An mRNA-based workflow validating neo-epitope presentation through HLA-I/peptide affinity purification.

Presentation of human leukocyte antigen (HLA)-class I-restricted neo-epitopes is key for inducing an adaptive cytotoxic T-lymphocyte response against cancer. Validating presentation of these cancer-specific neo-epitopes following delivery to antigen-presenting cells (APCs) is critical to advance personalized therapeutic cancer vaccines. Current workflows for neo-epitope identification are often laborious and depend on computational deconvolution to determine the correct peptide sequence and its corresponding restriction element. We evaluated an mRNA-based workflow for more precise purification of HLA-I-peptide (pHLA)-complexes, facilitating peptide identification by liquid chromatography-tandem mass spectrometry (LC-MS/MS). This approach uses mRNA encoding a specific HLA-I-molecule fused to a Twin-Strep-Tag (HLA-TST), allowing affinity-based purification and downstream analysis of pHLA-complexes.

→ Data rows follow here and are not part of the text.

(** ** Building the tree *)

Definition alloc_vnode (st : vfs) (name : list Z) (ty : vnode_type) : option (nat * vfs) :=
  if decide (MAX_VNODES ≤ length (node_pool st))%nat then None
  else
    let n := mk_vnode (take 63 name) ty 0 None 0 0 None None None in
    Some (length (node_pool st), mk_vfs (node_pool st ++ [n]) (vroot st)).

Definition set_vops (o : option dir_ops) (n : vnode) : vnode :=
  mk_vnode (vn_name n) (vn_type n) (vn_ops n) o (vn_priv n) (vn_size n) (vn_parent n) (vn_children n) (vn_next n).
Definition set_ops (o : Z) (n : vnode) : vnode :=
  mk_vnode (vn_name n) (vn_type n) o (vn_vops n) (vn_priv n) (vn_size n) (vn_parent n) (vn_children n) (vn_next n).
Definition set_links (p nx : option nat) (n : vnode) : vnode :=
  mk_vnode (vn_name n) (vn_type n) (vn_ops n) (vn_vops n) (vn_priv n) (vn_size n) p (vn_children n) nx.
Definition set_children (c : option nat) (n : vnode) : vnode :=
  mk_vnode (vn_name n) (vn_type n) (vn_ops n) (vn_vops n) (vn_priv n) (vn_size n) (vn_parent n) c (vn_next n).

Definition upd (st : vfs) (i : nat) (f : vnode → vnode) : vfs :=
  mk_vfs (alter f i (node_pool st)) (vroot st).

Definition vfs_init : vfs :=
  match alloc_vnode (mk_vfs [] None) [SLASH] VNODE_DIR with
  | Some (r, st) => upd (mk_vfs (node_pool st) (Some r)) r (set_vops (Some builtin_dir_ops))
  | None => mk_vfs [] None
  end.

Definition vfs_root (st : vfs) : option nat := vroot st.

(** [None] for the node is the NULL the C function returns. *)
Definition vfs_create_node (st : vfs) (parent : option nat) (name : list Z) (ty : vnode_type) :
    option (option nat * vfs) :=
  match alloc_vnode st name ty with
  | None => Some (None, st)
  | Some (n, st1) =>
      let st2 := upd st1 n (set_links parent None) in
      let st3 := if decide (ty = VNODE_DIR) then upd st2 n (set_vops (Some builtin_dir_ops)) else st2 in
      match parent with
      | None => Some (Some n, st3)
      | Some p =>
          pn ← node_pool st3 !! p;
          let st4 := upd st3 n (set_links parent (vn_children pn)) in
          Some (Some n, upd st4 p (set_children (Some n)))
      end
  end.

(** ** Looking names up *)

(** [node_name[i]] of a [char name[64]]. *)
Definition name_at (name : list Z) (i : nat) : option Z :=
  if decide (i < NAME_ARRAY)%nat then Some (default 0 (name !! i)) else None.

(** The comparison loop from index [i]; [s] are the bytes still to compare. *)
Fixpoint name_match_from (node_name s : list Z) (i : nat) : option bool :=
  match s with
  | [] => c ← name_at node_name i; Some (bool_decide (c = 0))
  | x :: s' =>
      c ← name_at node_name i;
      if decide (c ≠ x) then Some false else name_match_from node_name s' (S i)
  end.
Definition name_match (node_name s : list Z) : option bool := name_match_from node_name s 0.

(** The child list from [c]; [fuel] bounds its length. *)
Fixpoint find_in_chain (st : vfs) (c : option nat) (s : list Z) (fuel : nat) : option (option nat) :=
  match c with
  | None => Some None
  | Some i =>
      match fuel with
      | O => None
      | S f =>
          n ← node_pool st !! i;
          b ← name_match (vn_name n) s;
          if (b : bool) then Some (Some i) else find_in_chain st (vn_next n) s f
      end
  end.

(** Representation invariant of the pool. *)
Fixpoint chain (st : vfs) (c : option nat) (l : list nat) : Prop :=
  match l with
  | [] => c = None
  | i :: l' => c = Some i ∧ ∃ n, node_pool st !! i = Some n ∧ chain st (vn_next n) l'
  end.

Definition name_ok (s : list Z) : Prop := (length s < NAME_ARRAY)%nat ∧ 0 ∉ s.

Record vfs_wf (st : vfs) : Prop := {
  vf_max : (length (node_pool st) ≤ MAX_VNODES)%nat;
  vf_root r : vroot st = Some r → (r < length (node_pool st))%nat;
  vf_names i n : node_pool st !! i = Some n → name_ok (vn_name n);
  vf_parent i n p : node_pool st !! i = Some n → vn_parent n = Some p → (p < length (node_pool st))%nat;
  vf_kids i n : node_pool st !! i = Some n → ∃ l, chain st (vn_children n) l ∧ NoDup l ∧
    ∀ c m, c ∈ l → node_pool st !! c = Some m → vn_parent m = Some i;
}.

Record vfs_dirent := mk_dirent { de_name : list Z; de_size : Z; de_is_dir : bool; de_id : Z }.

(** What the resolver relies on of a filesystem's [lookup]; [readdir] is only called. *)
Class DirOps := {
  lookup_fn : Z → vfs → nat → list Z → option (option nat * vfs);
  lookup_ok fs st dir s :
    vfs_wf st → (dir < length (node_pool st))%nat → 0 ∉ s →
    ∃ r st', lookup_fn fs st dir s = Some (r, st') ∧ vfs_wf st' ∧
      (length (node_pool st) ≤ length (node_pool st'))%nat ∧ vroot st' = vroot st ∧
      ∀ c, r = Some c → (c < length (node_pool st'))%nat;
  readdir_fn : Z → vfs → nat → Z → Z → option (Z * list vfs_dirent * Z * bool);
}.

Section Resolve.
Context `{!DirOps}.

Definition find_child (st : vfs) (dir : nat) (s : list Z) : option (option nat * vfs) :=
  d ← node_pool st !! dir;
  r ← find_in_chain st (vn_children d) s (length (node_pool st));
  match r with
  | Some c => Some (Some c, st)
  | None =>
      match vn_vops d with
      | Some (fs_dir_ops fs) => lookup_fn fs st dir s
      | _ => Some (None, st)
      end
  end.

Fixpoint skip_slashes (path : list Z) : list Z :=
  match path with
  | c :: path' => if decide (c = SLASH) then skip_slashes path' else path
  | [] => []
  end.

(** The bytes up to the next slash and what follows. *)
Fixpoint span_component (path : list Z) : list Z * list Z :=
  match path with
  | c :: path' =>
      if decide (c = SLASH) then ([], path)
      else let '(a, b) := span_component path' in (c :: a, b)
  | [] => ([], [])
  end.

(** One component: the [.], [..] and lookup cases of the loop body. *)
Definition resolve_step (st : vfs) (cur : nat) (comp : list Z) : option (option nat * vfs) :=
  n ← node_pool st !! cur;
  if decide (vn_type n ≠ VNODE_DIR) then Some (None, st)
  else if decide (comp = [DOT]) then Some (Some cur, st)
  else if decide (comp = [DOT; DOT]) then Some (Some (default cur (vn_parent n)), st)
  else find_child st cur comp.

(** [cur] is [None] only when the root was never allocated. *)
Fixpoint resolve_loop (st : vfs) (cur : option nat) (path : list Z) (fuel : nat) : option (option nat * vfs) :=
  match fuel with
  | O => None
  | S f =>
      match skip_slashes path with
      | [] => Some (cur, st)
      | path1 =>
          let '(comp, rest) := span_component path1 in
          c ← cur;
          '(r, st') ← resolve_step st c comp;
          match r with
          | None => Some (None, st')
          | Some _ => resolve_loop st' r rest f
          end
      end
  end.

Definition vfs_resolve_at (st : vfs) (base : option nat) (path : list Z) : option (option nat * vfs) :=
  let base_or_root := match base with Some b => Some b | None => vroot st end in
  match path with
  | c :: path' =>
      if decide (c = SLASH) then resolve_loop st (vroot st) path' (S (length path'))
      else resolve_loop st base_or_root path (S (length path))
  | [] => resolve_loop st base_or_root [] 1
  end.

Definition vfs_resolve (st : vfs) (path : list Z) : option (option nat * vfs) :=
  vfs_resolve_at st (vroot st) path.

Definition DEV : list Z := [100; 101; 118].
(** The description at [p] when the tables are [ts]: gone without references. *)
Definition retained st (ts : gmap Z (list Z)) (p : Z) : option file :=
  f ← files st !! p; if decide (refs ts p = 0) then None else Some (with_refs f (refs ts p)).

Lemma retained_same st p ts : fd_wf st → refs ts p = refs (tables st) p → retained st ts p = files st !! p.
Proof.
  intros Hwf Hr. unfold retained. destruct (files st !! p) as [f|] eqn:Hf; [|done]. simpl.
  destruct (fw_file _ Hwf p f Hf) as (_ & Hrc & ?). rewrite Hr, decide_False by lia.
  rewrite <- Hrc. by destruct f.
Qed.

(** What is true after slot [i] of [t] is cleared. *)
Record drop_post st (t : Z) (l : list Z) (i : nat) st' : Prop := {
  dp_wf : fd_wf st';
  dp_tables : tables st' = <[t := <[i := 0]> l]> (tables st);
  dp_vfs : fvfs st' = fvfs st;
  dp_others : others st' = others st;
  dp_files p : files st' !! p = retained st (tables st') p;
}.

Lemma drop_slot st t l i e f :
  fd_wf st → tables st !! t = Some l → l !! i = Some e → e ≠ 0 → files st !! e = Some f →
  ∃ st', dropped st t l i e f = Some st' ∧ drop_post st t l i st'.
Proof.
  intros Hwf Ht Hi He Hf. pose proof Hwf as [Hm Hfb Htab Hfile].
  destruct (Hfile e f Hf) as (Hel & Hrc & Hpos). destruct (Htab t l Ht) as (Htl & Htn & Hlen & Hents).
  assert (∀ p, p ≠ 0 → refs (<[t := <[i := 0]> l]> (tables st)) p
    = refs (tables st) p - (if decide (e = p) then 1 else 0)) as Hrefs.
  { intros p Hp. rewrite (refs_slot _ t l i e) by done. rewrite (decide_False (P := 0 = p)) by done. lia. }
  assert (length (<[i := 0]> l) = length l) as Hlen' by apply length_insert.
  assert (∀ p, p ≠ e → retained st (<[t := <[i := 0]> l]> (tables st)) p = files st !! p) as Hkeep.
  { intros p Hpe. destruct (decide (p = 0)) as [->|Hp0].
    - unfold retained. destruct (files st !! 0) eqn:H0; [|done]. by apply (wf_file_ne0 st 0) in H0.
    - apply retained_same; [done|]. rewrite Hrefs, decide_False by congruence. lia. }
  unfold dropped. case_decide as Hgt.
  - eexists. split; [done|]. constructor; simpl; try done.
    + constructor; simpl; try done.
      * intros u k Hk. destruct (tab_update st t l _ u k Hwf Ht Hlen' Hk) as (k0 & Hk0 & Hkl & Hc).
        destruct (Htab u k0 Hk0) as (? & ? & ? & Hs). split; [done|].
        rewrite lookup_insert_ne by congruence. split; [done|]. split; [done|].
        intros x Hx Hx0. rewrite lookup_insert_is_Some'. right.
        destruct Hc as [[-> ->]|[_ ->]]; [|by apply Hs]. simplify_eq.
        apply slot_elem in Hx as [->|Hx]; [done|by apply Hents].
      * intros p g. rewrite lookup_insert_Some. intros [[<- <-]|[Hne Hg]].
        -- simpl. rewrite Hrefs, decide_True by done. split; [done|]. lia.
        -- destruct (Hfile p g Hg) as (? & Hrg & ?). rewrite Hrefs, decide_False by (done || by eapply wf_file_ne0).
           split; [done|]. split; [lia|done].
    + unfold others. simpl. rewrite !dom_insert_lookup_L by eauto. done.
    + intros p. destruct (decide (p = e)) as [->|Hne].
      * unfold retained. rewrite lookup_insert_eq, Hf. simpl. rewrite Hrefs, (decide_True (P := e = e)), <- Hrc by done.
        by rewrite decide_False by lia.
      * rewrite lookup_insert_ne by done. symmetry. by apply Hkeep.
  - apply elem_of_difference in Hel as [Hel Heo].
    destruct (km_free_ok (fmem st) e Hm Hel) as (m & -> & Hm' & Hfr & Hl'). simpl. eexists. split; [done|].
    assert (refs (<[t := <[i := 0]> l]> (tables st)) e = 0) as Hz by (rewrite Hrefs, decide_True by done; lia).
    constructor; simpl; try done.
    + constructor; simpl; try done.
      * eapply fb_inv_mem; [done|]. pose proof (fb_inv_owned _ _ Hfb). rewrite Hl'. set_solver.
      * intros u k Hk. destruct (tab_update st t l _ u k Hwf Ht Hlen' Hk) as (k0 & Hk0 & Hkl & Hc).
        destruct (Htab u k0 Hk0) as (Hu & Hun & ? & Hs). assert (u ≠ e) by congruence.
        rewrite Hl', lookup_delete_ne by done. split; [set_solver|]. split; [done|]. split; [done|].
        intros x Hx Hx0. assert (x ≠ e) as Hxe.
        { intros ->. pose proof (refs_pos _ _ _ _ Hk Hx). lia. }
        rewrite lookup_delete_ne by done.
        destruct Hc as [[-> ->]|[_ ->]]; [|by apply Hs]. simplify_eq.
        apply slot_elem in Hx as [->|Hx]; [done|by apply Hents].
      * intros p g [Hne Hg]%lookup_delete_Some. destruct (Hfile p g Hg) as (? & Hrg & ?).
        rewrite Hrefs, decide_False by (done || by eapply wf_file_ne0). rewrite Hl'.
        split; [set_solver|]. split; [lia|done].
    + unfold others. simpl. rewrite dom_insert_lookup_L, dom_delete_L, Hl', Hfr by eauto.
      assert (e ∈ dom (files st)) by (apply elem_of_dom; eauto). f_equal. apply set_eq. intros x.
      rewrite !elem_of_difference, elem_of_singleton. destruct (decide (x = e)) as [->|]; tauto.
    + intros p. destruct (decide (p = e)) as [->|Hne].
      * unfold retained. rewrite lookup_delete_eq, Hf, Hz. done.
      * rewrite lookup_delete_ne by done. symmetry. by apply Hkeep.
Qed.

(** *** A descriptor is shared *)

Lemma share_slot st t l i e f :
  fd_wf st → tables st !! t = Some l → l !! i = Some 0 → files st !! e = Some f →
  let st' := mk_fdst (fmem st) (fvfs st) (<[e := with_refs f (f_refcount f + 1)]> (files st))
               (<[t := <[i := e]> l]> (tables st)) in
  fd_wf st' ∧ others st' = others st.
Proof.
  intros Hwf Ht Hi Hf st'. pose proof Hwf as [Hm Hfb Htab Hfile].
  destruct (Hfile e f Hf) as (Hel & Hrc & Hpos). destruct (Htab t l Ht) as (Htl & Htn & Hlen & Hents).
  pose proof (wf_file_ne0 st e f Hwf Hf) as He.
  assert (∀ p, p ≠ 0 → refs (<[t := <[i := e]> l]> (tables st)) p
    = refs (tables st) p + (if decide (e = p) then 1 else 0)) as Hrefs.
  { intros p Hp. rewrite (refs_slot _ t l i 0) by done. rewrite (decide_False (P := 0 = p)) by done. lia. }
  split.
  - constructor; simpl; try done.
    + intros u k Hk. destruct (tab_update st t l _ u k Hwf Ht (length_insert _ _ _) Hk) as (k0 & Hk0 & Hkl & Hc).
      destruct (Htab u k0 Hk0) as (? & ? & ? & Hs). split; [done|].
      rewrite lookup_insert_ne by congruence. split; [done|]. split; [done|].
      intros x Hx Hx0. rewrite lookup_insert_is_Some'.
      destruct Hc as [[-> ->]|[_ ->]]; [|right; by apply Hs]. simplify_eq.
      apply slot_elem in Hx as [->|Hx]; [by left|right; by apply Hents].
    + intros p g. rewrite lookup_insert_Some. intros [[<- <-]|[Hne Hg]].
      * simpl. rewrite Hrefs, decide_True by done. split; [done|]. lia.
      * destruct (Hfile p g Hg) as (? & Hrg & ?). rewrite Hrefs, decide_False by (done || by eapply wf_file_ne0).
        split; [done|]. split; [lia|done].
  - unfold others. simpl. rewrite !dom_insert_lookup_L by eauto. done.
Qed.

(** *** A description is created *)

Lemma open_slot st t l i p g m :
  fd_wf st → tables st !! t = Some l → l !! i = Some 0 → f_refcount g = 1 →
  km_inv m → km_frames m = km_frames (fmem st) → p ∉ km_live (fmem st) → km_live m = {[p]} ∪ km_live (fmem st) →
  let st' := mk_fdst m (fvfs st) (<[p := g]> (files st)) (<[t := <[i := p]> l]> (tables st)) in
  fd_wf st' ∧ others st' = others st.
Proof.
  intros Hwf Ht Hi Hg Hm' Hfr Hp Hl st'. pose proof Hwf as [Hm Hfb Htab Hfile].
  destruct (Htab t l Ht) as (Htl & Htn & Hlen & Hents). pose proof (fb_inv_owned _ _ Hfb) as Hown.
  assert (files st !! p = None) as Hpf.
  { destruct (files st !! p) as [f|] eqn:Hf; [|done]. destruct (Hfile p f Hf) as ([? _]%elem_of_difference & _). done. }
  assert (tables st !! p = None) as Hpt.
  { destruct (tables st !! p) as [f|] eqn:Hf; [|done]. destruct (Htab p f Hf) as ([? _]%elem_of_difference & _). done. }
  assert (p ≠ 0) as Hp0.
  { intros ->. destruct (km_null _ Hm') as [H0 _]. apply H0. rewrite Hl. set_solver. }
  assert (refs (tables st) p = 0) as Hz.
  { apply refs_none. intros u k Hk Hpk. destruct (Htab u k Hk) as (_ & _ & _ & Hs).
    destruct (Hs p Hpk Hp0) as [? ?]. congruence. }
  assert (∀ q, q ≠ 0 → refs (<[t := <[i := p]> l]> (tables st)) q
    = refs (tables st) q + (if decide (p = q) then 1 else 0)) as Hrefs.
  { intros q Hq. rewrite (refs_slot _ t l i 0) by done. rewrite (decide_False (P := 0 = q)) by done. lia. }
  split.
  - constructor; simpl; try done.
    + eapply fb_inv_mem; [done|]. rewrite Hl. set_solver.
    + intros u k Hk. destruct (tab_update st t l _ u k Hwf Ht (length_insert _ _ _) Hk) as (k0 & Hk0 & Hkl & Hc).
      destruct (Htab u k0 Hk0) as (? & ? & ? & Hs). rewrite Hl. split; [set_solver|].
      rewrite lookup_insert_ne by congruence. split; [done|]. split; [done|].
      intros x Hx Hx0. rewrite lookup_insert_is_Some'.
      destruct Hc as [[-> ->]|[_ ->]]; [|right; by apply Hs]. simplify_eq.
      apply slot_elem in Hx as [->|Hx]; [by left|right; by apply Hents].
    + intros q h. rewrite lookup_insert_Some. intros [[<- <-]|[Hne Hh]].
      * simpl. rewrite Hrefs, decide_True, Hl by done. split; [set_solver|]. lia.
      * destruct (Hfile q h Hh) as (? & Hrg & ?). rewrite Hrefs, decide_False by (done || by eapply wf_file_ne0).
        rewrite Hl. split; [set_solver|]. split; [lia|done].
  - unfold others. simpl. rewrite (dom_insert_lookup_L (tables st)) by eauto. rewrite dom_insert_L, Hl, Hfr.
    f_equal. apply set_eq. intros x. rewrite !elem_of_difference, !elem_of_union, elem_of_singleton.
    destruct (decide (x = p)) as [->|]; tauto.
Qed.

(** *** Tables come and go *)

Lemma new_table st t m :
  fd_wf st → km_inv m → km_frames m = km_frames (fmem st) → t ∉ km_live (fmem st) → km_live m = {[t]} ∪ km_live (fmem st) →
  let st' := mk_fdst m (fvfs st) (files st) (<[t := empty_table]> (tables st)) in
  fd_wf st' ∧ others st' = others st.
Proof.
  intros Hwf Hm' Hfr Hp Hl st'. pose proof Hwf as [Hm Hfb Htab Hfile]. pose proof (fb_inv_owned _ _ Hfb) as Hown.
  assert (files st !! t = None) as Hpf.
  { destruct (files st !! t) as [f|] eqn:Hf; [|done]. destruct (Hfile t f Hf) as ([? _]%elem_of_difference & _). done. }
  assert (tables st !! t = None) as Hpt.
  { destruct (tables st !! t) as [f|] eqn:Hf; [|done]. destruct (Htab t f Hf) as ([? _]%elem_of_difference & _). done. }
  split.
  - constructor; simpl; try done.
    + eapply fb_inv_mem; [done|]. rewrite Hl. set_solver.
    + intros u k. rewrite lookup_insert_Some, Hl. intros [[<- <-]|[Hne Hu]].
      * split; [set_solver|]. split; [done|]. split; [done|].
        intros e ->%elem_of_empty_table. done.
      * destruct (Htab u k Hu) as (? & ? & ? & ?). split; [set_solver|done].
    + intros p f Hf. destruct (Hfile p f Hf) as (? & ? & ?). rewrite refs_insert_new by done.
      rewrite cnt_zero.
      * rewrite Hl. split; [set_solver|done].
      * intros ->%elem_of_empty_table. by eapply (wf_file_ne0 st 0 f).
  - unfold others. simpl. rewrite dom_insert_L, Hl, Hfr. f_equal. apply set_eq. intros x.
    rewrite !elem_of_difference, !elem_of_union, elem_of_singleton.
    destruct (decide (x = t)) as [->|]; tauto.
Qed.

As a proof-of-concept, we co-electroporated mRNA encoding TST-HLA-A02:01 and mRNA encoding an HLA-A02:01-restricted epitope in HLA-A*02:01-negative APCs. We demonstrated successful purification and detection of the delivered epitope via LC-MS/MS. These findings highlight the potential of the mRNA-based workflow to verify neo-epitope presentation by APCs. Still, further investigation is necessary to fully understand the technical variables that can influence peptide identification by LC-MS/MS.